SUPPLIED ENTRIES section start

Lemma product_call_parity {prims : JsPrims} c (fs : Firestore) (db db' : Database) a :
  same_products fs db → product_call db c → answer c db = (Ok a, db') →
  ∃ a' fs', answer c fs = (Ok a', fs') ∧ same_answer a a' ∧ same_products fs' db'.
Proof.
  intros Hsame Hc Hrun. destruct c; try contradiction.
  - rewrite getProducts_db_run in Hrun. injection Hrun as <- <-.
    destruct (getProducts_parity fs db Hsame userId) as (a' & Hrun' & Ha).
    by exists a', fs.
  - rewrite (getProduct_db_run db id) in Hrun. injection Hrun as <- <-.
    destruct (getProduct_parity fs db Hsame id) as (a' & Hrun' & Ha).
    by exists a', fs.
  - destruct Hc as [Hs Hnow]. by apply (createProduct_parity fs db Hsame id now product).
  - by apply (updateProduct_parity fs db Hsame id data).
  - by apply (deleteProduct_parity fs db Hsame id).
Qed.

Lemma sample_product_simple userId name : simple_input false (sample_product userId name).
Proof.
  intros k v Hk. unfold sample_product in Hk.
  apply lookup_insert_Some in Hk as [[<- <-]|[_ Hk]];
    [split; [|by left]; apply (bool_decide_unpack _); by vm_compute|].
  apply lookup_insert_Some in Hk as [[<- <-]|[_ Hk]];
    [split; [|by left]; apply (bool_decide_unpack _); by vm_compute|].
  apply lookup_singleton_Some in Hk as [<- <-].
  split; [|by left]. apply (bool_decide_unpack _). by vm_compute.
Qed.


(** ** Store errors *)

Lemma doc_set_fault c id (o : Obj) db e :
  fs_faults db !! c = Some e → storable o →
  doc_set c id (serializeObj o) db = (Throw e, db).
Proof.
  intros Hf Hs. unfold doc_set. rewrite (fs_encode_obj_stored o Hs).
  unfold fs_request. by rewrite Hf.
Qed.

Ltac unfold_firebase :=
  unfold FirebaseStorage.getUser, FirebaseStorage.getUserByEmail,
    FirebaseStorage.createUser, FirebaseStorage.updateUser,
    FirebaseStorage.getProducts, FirebaseStorage.getProduct,
    FirebaseStorage.createProduct, FirebaseStorage.updateProduct,
    FirebaseStorage.deleteProduct,
    FirebaseStorage.getCheckoutPages, FirebaseStorage.getCheckoutPage,
    FirebaseStorage.getCheckoutPageBySlug, FirebaseStorage.createCheckoutPage,
    FirebaseStorage.updateCheckoutPage, FirebaseStorage.deleteCheckoutPage,
    FirebaseStorage.getCoupons, FirebaseStorage.getCoupon,
    FirebaseStorage.getCouponByCode, FirebaseStorage.createCoupon,
    FirebaseStorage.updateCoupon, FirebaseStorage.deleteCoupon,
    FirebaseStorage.getCustomers, FirebaseStorage.getCustomer,
    FirebaseStorage.getCustomerByEmail, FirebaseStorage.createCustomer,
    FirebaseStorage.updateCustomer,
    FirebaseStorage.getOrders, FirebaseStorage.getOrder,
    FirebaseStorage.createOrder, FirebaseStorage.updateOrder,
    FirebaseStorage.createOrderItem, FirebaseStorage.getOrderItems,
    FirebaseStorage.getEmailTemplates, FirebaseStorage.getEmailTemplate,
    FirebaseStorage.createEmailTemplate, FirebaseStorage.updateEmailTemplate,
    FirebaseStorage.deleteEmailTemplate,
    FirebaseStorage.createPixelEvent, FirebaseStorage.getPixelEvents,
    FirebaseStorage.createAbandonedCart, FirebaseStorage.getAbandonedCarts,
    FirebaseStorage.updateAbandonedCart.

(** X2: in the document backend an error of the store on the collection that
    a call addresses is thrown to the caller, and the store is left as it
    was: by every create (of an input the client accepts), update and
    delete, by the three reads without a handler, and by every other read
    unless the code of the error is 5. *)
Theorem store_errors_propagate {prims : JsPrims} (c : Call) (db : Firestore) (e : JsError) :
  fs_faults db !! call_collection c = Some e →
  (guarded_read c = true → code_is_5 e = false) →
  (∀ o, create_input c = Some o → storable o) →
  answer c db = (Throw e, db).
Proof.
  intros Hf H5 Hs.
  destruct c; cbn [answer call_collection guarded_read create_input] in *; reveal;
    unfold returning; apply bind_throw; unfold_firebase; cbv zeta;
    first
      [ apply catch_not_found_other; [|by apply H5]; apply bind_throw;
        first [by apply doc_get_fault | by apply query_get_fault]
      | apply bind_throw; apply catch_not_found_other; [|by apply H5]; apply bind_throw;
        by apply query_get_fault
      | apply bind_throw; first [by apply doc_get_fault | by apply query_get_fault]
      | apply bind_throw; apply doc_set_fault; [exact Hf|];
        specialize (Hs _ eq_refl); storable_steps; exact Hs ].
Qed.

SUPPLIED ENTRIES section end

WHAT THIS TASK INVOLVES — For each line of the material that includes the word "false", make a copy.

SOLUTION TO THE PROBLEM —
Lemma sample_product_simple userId name : simple_input false (sample_product userId name).
  (guarded_read c = true → code_is_5 e = false) →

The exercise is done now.